La artista y activista canaria Bianca Milacic ha regresado en la noche de este jueves a la isla de Gran Canaria donde desarrolla su actividad profesional. En la terminal de llegadas del aeropuerto de la isla la esperaban sus compañeras y compañeros de los colectivos Canarias por Palestina y Alternativa Antimilitarista MOC, Acción Directa No Violenta. La esperanaban con un girasol, una flor de la que se dice que si se inclina demasiado hacia el sol es que está muerta, pero Milacic no trae en sus ojos el miedo a pesar de las noches de incertidumbre en la prisión de Ketziot, en el desierto del Neguev.

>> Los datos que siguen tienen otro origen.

Lemma createStep_lengthsOk (bt ct : list Z) (t t' : HuffmanTree)
    (code bits cci off code' cci' off' : Z) :
  lengthsOk t → 0 ≤ bits ≤ 32 →
  createStep bt ct t code bits cci off = Ok (t', code', cci', off') → lengthsOk t'.
Proof.
  unfold createStep. intros Ht Hb H. binds. injection H as <- _ _ _.
  match goal with
  | Hi : (if ?c then _ else _) = Ok _ |- _ => destruct c
  end.
  - match goal with Hi : Ok _ = Ok _ |- _ => injection Hi as <- _ _ _ end. exact Ht.
  - binds.
    match goal with Hi : Ok _ = Ok _ |- _ => injection Hi as <- _ _ _ end.
    match goal with
    | Hst : store (BitsLength t) _ bits = Ok _ |- _ => apply store_Ok in Hst as [_ ->]
    end.
    unfold lengthsOk in *. cbn [BitsLength]. apply Forall_insert; [exact Ht | exact Hb].
Qed.

Lemma createLoop_lengthsOk (n : nat) :
  ∀ (bt ct : list Z) (t t' : HuffmanTree) (code bits cci off : Z),
  lengthsOk t → 0 ≤ bits → bits + Z.of_nat n ≤ 32 →
  createLoop n bt ct t code bits cci off = Ok t' → lengthsOk t'.
Proof.
  induction n as [|n IH]; intros bt ct t t' code bits cci off Ht Hb Hn H;
    cbn [createLoop] in H.
  - injection H as <-. exact Ht.
  - destruct (createStep bt ct t code bits cci off) as [[[[t1 code1] cci1] off1]| | | |] eqn:Hs;
      try discriminate H.
    cbn [mbind outcome_bind] in H.
    assert (0 ≤ bits ≤ 32) as Hb32 by lia.
    pose proof (createStep_lengthsOk _ _ _ _ _ _ _ _ _ _ _ Ht Hb32 Hs) as Ht1.
    assert (u8 (bits + 1) = bits + 1) as Hu by (apply Z.mod_small; lia).
    rewrite Hu in H.
    assert (0 ≤ bits + 1) as Hb1 by lia.
    assert (bits + 1 + Z.of_nat n ≤ 32) as Hn1 by lia.
    exact (IH _ _ _ _ _ _ _ _ Ht1 Hb1 Hn1 H).
Qed.

Lemma lengthsOk_emptyTree : lengthsOk emptyTree.
Proof. unfold lengthsOk, emptyTree. cbn [BitsLength]. apply Forall_replicate. lia. Qed.

Lemma createHuffmanTree_lengthsOk (bt ct : list Z) (t : HuffmanTree) :
  createHuffmanTree emptyTree bt ct = Ok t → lengthsOk t.
Proof.
  unfold createHuffmanTree. intros H.
  assert (0 + Z.of_nat (Z.to_nat MAX_CODE_BITS_LENGTH) ≤ 32) as Hn
    by (unfold MAX_CODE_BITS_LENGTH; lia).
  exact (createLoop_lengthsOk _ _ _ _ _ _ _ _ _ lengthsOk_emptyTree (Z.le_refl 0) Hn H).
Qed.

Lemma lengthsOk_huffmanTreeDict : lengthsOk huffmanTreeDict.
Proof.
  apply createHuffmanTree_lengthsOk
    with (bt := match fillTabs dictBits 0 dictSymbols freshBitTab freshCodeTab with
                | Ok (bt, _) => bt | _ => [] end)
         (ct := match fillTabs dictBits 0 dictSymbols freshBitTab freshCodeTab with
                | Ok (_, ct) => ct | _ => [] end).
  vm_compute. reflexivity.
Qed.

(** *** The tree description and the main loop *)

Lemma registerSymbols_proper (n : nat) (bits r : Z) (bt ct : list Z) :
  proper (registerSymbols n bits r bt ct).
Proof.
  revert r bt ct. induction n as [|n IH]; intros r bt ct; cbn [registerSymbols]; proper_auto.
Qed.
#[local] Hint Resolve registerSymbols_proper : proper.

Section Dictionary.

Variable dict : HuffmanTree.
Hypothesis dict_lengths : lengthsOk dict.

Lemma parseLoop_proper (fuel : nat) :
  ∀ (s : State) (r : Z) (bt ct : list Z),
  held s → proper (parseLoop fuel dict s r bt ct).
Proof.
  induction fuel as [|fuel IH]; intros s r bt ct Hs; cbn [parseLoop].
  - proper_auto.
  - destruct (r <? 0); [proper_auto|].
    apply bind_proper; [apply readCode_proper; assumption|]. intros [c s1] Hc.
    pose proof (readCode_held dict s s1 c dict_lengths Hs Hc) as Hs1. cbv zeta.
    destruct (Z.land c 31 =? 0); [apply IH, Hs1|].
    apply bind_proper; [apply registerSymbols_proper|]. intros [[r' bt'] ct'] _.
    apply IH, Hs1.
Qed.

Lemma parseLoop_held (fuel : nat) :
  ∀ (s s' : State) (r : Z) (bt ct bt' ct' : list Z),
  held s → parseLoop fuel dict s r bt ct = Ok (s', bt', ct') → held s'.
Proof.
  induction fuel as [|fuel IH]; intros s s' r bt ct bt' ct' Hs H; cbn [parseLoop] in H.
  - destruct (r <? 0); [|discriminate H]. injection H as <- _ _. exact Hs.
  - destruct (r <? 0); [injection H as <- _ _; exact Hs|].
    destruct (readCode dict s) as [[c s1]| | | |] eqn:Hc; try discriminate H.
    cbn [mbind outcome_bind] in H. cbv zeta in H.
    pose proof (readCode_held dict s s1 c dict_lengths Hs Hc) as Hs1.
    destruct (Z.land c 31 =? 0); [exact (IH _ _ _ _ _ _ _ Hs1 H)|].
    destruct (registerSymbols _ _ _ _ _) as [[[r' bt1] ct1]| | | |]; try discriminate H.
    cbn [mbind outcome_bind] in H. exact (IH _ _ _ _ _ _ _ Hs1 H).
Qed.

Lemma parseHuffmanTree_proper (s : State) (t : HuffmanTree) :
  held s → proper (parseHuffmanTree dict s t).
Proof.
  intros Hs. unfold parseHuffmanTree.
  apply need_drop_proper; [exact Hs | lia|]. intros s1 Hs1 Hb1.
  apply bind_proper; [apply dropBits_proper; lia|]. intros s2 H2. cbv zeta.
  pose proof (dropBits_held s1 s2 16 Hs1 ltac:(lia) H2) as Hs2.
  apply bind_proper; [apply parseLoop_proper, Hs2|]. intros [[s3 bt] ct] _.
  proper_auto.
Qed.

Lemma parseHuffmanTree_held (s s' : State) (t : HuffmanTree) :
  held s → parseHuffmanTree dict s emptyTree = Ok (s', t) → held s' ∧ lengthsOk t.
Proof.
  intros Hs H. unfold parseHuffmanTree in H.
  destruct (needBits s 16) as [s1| | | |] eqn:H1; try discriminate H.
  cbn [mbind outcome_bind] in H.
  destruct (needBits_held s s1 16 Hs ltac:(lia) H1) as [Hs1 _].
  destruct (dropBits s1 16) as [s2| | | |] eqn:H2; try discriminate H.
  cbn [mbind outcome_bind] in H. cbv zeta in H.
  pose proof (dropBits_held s1 s2 16 Hs1 ltac:(lia) H2) as Hs2.
  destruct (parseLoop _ dict s2 _ freshBitTab freshCodeTab) as [[[s3 bt] ct]| | | |] eqn:Hl;
    try discriminate H.
  cbn [mbind outcome_bind] in H.
  destruct (createHuffmanTree emptyTree bt ct) as [t'| | | |] eqn:Hc; try discriminate H.
  cbn [mbind outcome_bind] in H. injection H as <- <-.
  split; [exact (parseLoop_held _ _ _ _ _ _ _ _ Hs2 Hl) | exact (createHuffmanTree_lengthsOk _ _ _ Hc)].
Qed.

Lemma inflateBlock_proper (add : Z) (s : State) (out : list byte) (pos size : Z) :
  held s → proper (inflateBlock dict add s out pos size).
Proof.
  intros Hs. unfold inflateBlock.
  apply bind_proper; [apply parseHuffmanTree_proper, Hs|]. intros [s1 ts] H1.
  destruct (parseHuffmanTree_held s s1 ts Hs H1) as [Hs1 Hts].
  apply bind_proper; [apply parseHuffmanTree_proper, Hs1|]. intros [s2 tc] H2.
  destruct (parseHuffmanTree_held s1 s2 tc Hs1 H2) as [Hs2 Htc].
  apply need_drop_proper; [exact Hs2 | lia|]. intros s3 Hs3 Hb3. cbv zeta.
  apply bind_proper; [apply dropBits_proper; lia|]. intros s4 H4.
  apply inflateCodes_proper; try assumption.
  apply (dropBits_held s3 s4 4 Hs3 ltac:(lia) H4).
Qed.

Lemma inflateBlock_held (add : Z) (s s' : State) (out out' : list byte) (pos pos' size : Z) :
  held s → inflateBlock dict add s out pos size = Ok (s', out', pos') → held s'.
Proof.
  intros Hs H. unfold inflateBlock in H.
  destruct (parseHuffmanTree dict s emptyTree) as [[s1 ts]| | | |] eqn:H1; try discriminate H.
  cbn [mbind outcome_bind] in H.
  destruct (parseHuffmanTree_held s s1 ts Hs H1) as [Hs1 Hts].
  destruct (parseHuffmanTree dict s1 emptyTree) as [[s2 tc]| | | |] eqn:H2; try discriminate H.
  cbn [mbind outcome_bind] in H.
  destruct (parseHuffmanTree_held s1 s2 tc Hs1 H2) as [Hs2 Htc].
  destruct (needBits s2 4) as [s3| | | |] eqn:H3; try discriminate H.
  cbn [mbind outcome_bind] in H. cbv zeta in H.
  destruct (needBits_held s2 s3 4 Hs2 ltac:(lia) H3) as [Hs3 _].
  destruct (dropBits s3 4) as [s4| | | |] eqn:H4; try discriminate H.
  cbn [mbind outcome_bind] in H.
  pose proof (dropBits_held s3 s4 4 Hs3 ltac:(lia) H4) as Hs4.
  exact (inflateCodes_held _ add ts tc Hts Htc _ _ _ _ _ _ _ Hs4 H).
Qed.

Lemma inflateBlocks_proper (fuel : nat) (add : Z) :
  ∀ (s : State) (out : list byte) (pos size : Z),
  held s → proper (inflateBlocks fuel dict add s out pos size).
Proof.
  induction fuel as [|fuel IH]; intros s out pos size Hs; cbn [inflateBlocks].
  - proper_auto.
  - destruct (pos <? size); [|proper_auto].
    apply bind_proper; [apply inflateBlock_proper, Hs|]. intros [[s' out'] pos'] Hb.
    apply IH. exact (inflateBlock_held _ _ _ _ _ _ _ _ Hs Hb).
Qed.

En sus manos trae su móvil, para recibir noticias de personas que sabe que están en àlestina y para esta redacción mantiene una conversación en inglés con Asmaa, una estudiante de Medicina de 18 años del sur de Gaza que no ha dejado de estudiar ni un solo día aunque los drones y los misiles pasen, aún hoy y tras el acuerdo de paz, por su ventana. Milacic no le quita la vista de encima, ni a ella ni a su hermano pequeño, que no debe tener más de cinco años. Aunque la activista haya llegado a Gando, su mente está en intentar ayudar a cuántos palestinos sea posible. “Hacen falta más flotillas que agoten a Israel”, cuenta la activista a esta redacción.
“He recibido muchos mensajes de odio, han deseado que me ahogara o que Hamás me violase, comentarios de soldados diciéndome que no mataron a suficientes palestinos y que ya me encontraría yo al otro lado de su fusil, pero yo no recibo ni la mitad de odio que otras personas”, confiesa.
“Ha habido gente mucho más conocida, Hanan Alcalde, por ejemplo, o Jaldia Abubakra que ya directamente estaban haciendo artículos sobre ella.
Preguntada por esta redacción sobre cómo se sobrelleva en los días de navegación el odio y la incertidumbre, Milacic asegura que ella conservó el sentido del humor y que se ponía a contar drones, como si realmente hiciesen un ejercicio de disociación de la realidad. Luego las noticias se pusieron más serias. “En Túnez ya bombardearon dos barcos. A pesar de que en las noticias decían que la primera vez había sido una colilla, luego una bengala y fue un atentado en Aguas Internacionales”.
Milacic recuerda cómo el un soldado israelí orinó en la alfombra de rezo de un miembro musulmán de la flotilla y también recuerda ver a un soldado comerse un chocolate que era para una niña de Gaza. Todo eso lo vio. Los vio entrar con perros a las habitaciones, registros aleatorios de madrugada. Y a pesar de todo, solo utiliza su energía para que todos los ojos estén en Gaza. “La violencia de Israel es como la de calentar una rana poco a poco en agua caliente”, sentencia la activista, que no confía en el alto al fuego, entre otras cosas, porque a través de las videolladas que hace a sus amigos gazatíes diariamente, sigue escuchando drones y el sonido de la guerra.
Una paz terrorífica
Mientras tanto, Israel continúa atacando Gaza pese al alto el fuego. Fuentes del Hospital Nasser de la localidad sureña de Jan Yunis han informado este jueves a Al Jazeera de que un ataque con drones israelíes ha acabado con la vida de una persona cerca de Bani Suhaila, en las proximidades de la ciudad.
Según ha informado EFE, tanques militares israelíes han bombardeado a primera hora el área de Sheikh Nasser, al sur de Jan Yunis, “con potentes explosiones que se escucharon en toda la zona”, según han indicado fuentes locales a la agencia de noticias.
La zona de Sheikh Nasser se encuentra junto a la recién designada como “línea amarilla”, el punto al que se han retirado las tropas israelíes dentro del territorio gazatí como parte de este acuerdo y al que la población gazatí tiene prohibido acercarse.
Desde la entrada en vigor del alto el fuego, el pasado 10 de octubre, el Ejército ha abierto fuego constantemente desde las posiciones que mantiene en “esta línea amarilla” contra civiles palestinos que intentan regresar a sus casas para ver su estado y que, en la mayoría de los casos, desconocían que estaban en “zona militarizada”.
El Ejército dijo esta semana que había comenzado a señalizar esta “línea amarilla” con postes de hormigón de 3,5 metros de altura pintados de color amarillo, y que los estaban colocando cada 200 metros.
En estos 13 días de tregua, el Ministerio de Sanidad de la Franja de Gaza ha contabilizado al menos 88 muertos y 315 heridos gazatíes por ataques israelíes.